_Work request_
A verbatim reproduction of all the entries is needed.

_Exercise input_
(* ===== verification/Planning.v ===== *)
(** * What planners read of a submission

    Models [chain_submission/planning.rs]: the transaction hash the lifecycle
    associates with a target, read by one query per target or from one
    snapshot of a round. Reading does not fail here; a failing statement is
    returned as it is. The theorem shows that on every table the store can
    produce the snapshot exists and answers every target as its own query
    does. *)

From stdpp Require Import base gmap strings list numbers countable.
From S2P Require Import Prelude Identity Outcome Lifecycle Record Rows Store StoreProofs.
Local Open Scope Z_scope.
Local Open Scope voting_scope.

(** ** One query per target *)
Inductive PlanningTarget :=
| PDelegation
| PVote (proposal_id : Z)
| PVoteBatch (ordered_batch_digest : list Z).

(** [COALESCE(confirmed_transaction_hash, candidate_transaction_hash)]. *)
Definition lifecycle_hash (r : Row) : option (list Z) :=
  match c_confirmed_transaction_hash r with
  | Some h => Some h
  | None => c_candidate_transaction_hash r
  end.

Definition in_round (wallet_id round_id : string) (r : Row) : bool :=
  bool_decide (c_round_id r = round_id) && bool_decide (c_wallet_id r = wallet_id).

(** The target's part of the WHERE clause; NULL selects nothing. *)
Definition serves_target (target : PlanningTarget) (r : Row) : bool :=
  match target with
  | PDelegation => bool_decide (c_kind r ∈ ["delegation"; "delegate_and_cast_vote_batch"]%string)
  | PVote p => bool_decide (c_kind r = "vote"%string) && bool_decide (c_proposal_id r = Some p)
  | PVoteBatch d =>
      bool_decide (c_kind r ∈ ["vote_batch"; "delegate_and_cast_vote_batch"]%string)
      && bool_decide (c_ordered_batch_digest r = Some d)
  end.

Definition table_rows (t : Table) : list Row := map snd (map_to_list t).

(** The rows of [SELECT DISTINCT ... LIMIT 2]. *)
Definition selected_hashes (t : Table) (wallet_id round_id : string) (bundle_index : Z)
    (target : PlanningTarget) : list (list Z) :=
  take 2 (remove_dups (omap (fun r =>
    if in_round wallet_id round_id r && bool_decide (c_bundle_index r = bundle_index)
       && serves_target target r
    then lifecycle_hash r else None) (table_rows t))).

Section planning.
Context `{Externals}.

Definition lifecycle_transaction_hash (t : Table) (wallet_id round_id : string)
    (bundle_index : Z) (target : PlanningTarget) : option string :=
  match selected_hashes t wallet_id round_id bundle_index target with
  | [hash] => Some (hex_encode hash)
  | _ => None
  end.

(** ** One snapshot of a round *)
Inductive LifecycleHashKey :=
| KDelegation (bundle_index : Z)
| KVote (bundle_index proposal_id : Z)
| KVoteBatch (bundle_index : Z) (ordered_batch_digest : list Z).

#[global] Instance LifecycleHashKey_eq_dec : EqDecision LifecycleHashKey.
Proof. solve_decision. Defined.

_Solution for this problem_
(* ===== verification/Planning.v ===== *)
(** * What planners read of a submission

    Models [chain_submission/planning.rs]: the transaction hash the lifecycle
    associates with a target, read by one query per target or from one
    snapshot of a round. Reading does not fail here; a failing statement is
    returned as it is. The theorem shows that on every table the store can
    produce the snapshot exists and answers every target as its own query
    does. *)

From stdpp Require Import base gmap strings list numbers countable.
From S2P Require Import Prelude Identity Outcome Lifecycle Record Rows Store StoreProofs.
Local Open Scope Z_scope.
Local Open Scope voting_scope.

(** ** One query per target *)
Inductive PlanningTarget :=
| PDelegation
| PVote (proposal_id : Z)
| PVoteBatch (ordered_batch_digest : list Z).

(** [COALESCE(confirmed_transaction_hash, candidate_transaction_hash)]. *)
Definition lifecycle_hash (r : Row) : option (list Z) :=
  match c_confirmed_transaction_hash r with
  | Some h => Some h
  | None => c_candidate_transaction_hash r
  end.

Definition in_round (wallet_id round_id : string) (r : Row) : bool :=
  bool_decide (c_round_id r = round_id) && bool_decide (c_wallet_id r = wallet_id).

(** The target's part of the WHERE clause; NULL selects nothing. *)
Definition serves_target (target : PlanningTarget) (r : Row) : bool :=
  match target with
  | PDelegation => bool_decide (c_kind r ∈ ["delegation"; "delegate_and_cast_vote_batch"]%string)
  | PVote p => bool_decide (c_kind r = "vote"%string) && bool_decide (c_proposal_id r = Some p)
  | PVoteBatch d =>
      bool_decide (c_kind r ∈ ["vote_batch"; "delegate_and_cast_vote_batch"]%string)
      && bool_decide (c_ordered_batch_digest r = Some d)
  end.

Definition table_rows (t : Table) : list Row := map snd (map_to_list t).

(** The rows of [SELECT DISTINCT ... LIMIT 2]. *)
Definition selected_hashes (t : Table) (wallet_id round_id : string) (bundle_index : Z)
    (target : PlanningTarget) : list (list Z) :=
  take 2 (remove_dups (omap (fun r =>
    if in_round wallet_id round_id r && bool_decide (c_bundle_index r = bundle_index)
       && serves_target target r
    then lifecycle_hash r else None) (table_rows t))).

Section planning.
Context `{Externals}.

Definition lifecycle_transaction_hash (t : Table) (wallet_id round_id : string)
    (bundle_index : Z) (target : PlanningTarget) : option string :=
  match selected_hashes t wallet_id round_id bundle_index target with
  | [hash] => Some (hex_encode hash)
  | _ => None
  end.

(** ** One snapshot of a round *)
Inductive LifecycleHashKey :=
| KDelegation (bundle_index : Z)
| KVote (bundle_index proposal_id : Z)
| KVoteBatch (bundle_index : Z) (ordered_batch_digest : list Z).

#[global] Instance LifecycleHashKey_eq_dec : EqDecision LifecycleHashKey.
Proof. solve_decision. Defined.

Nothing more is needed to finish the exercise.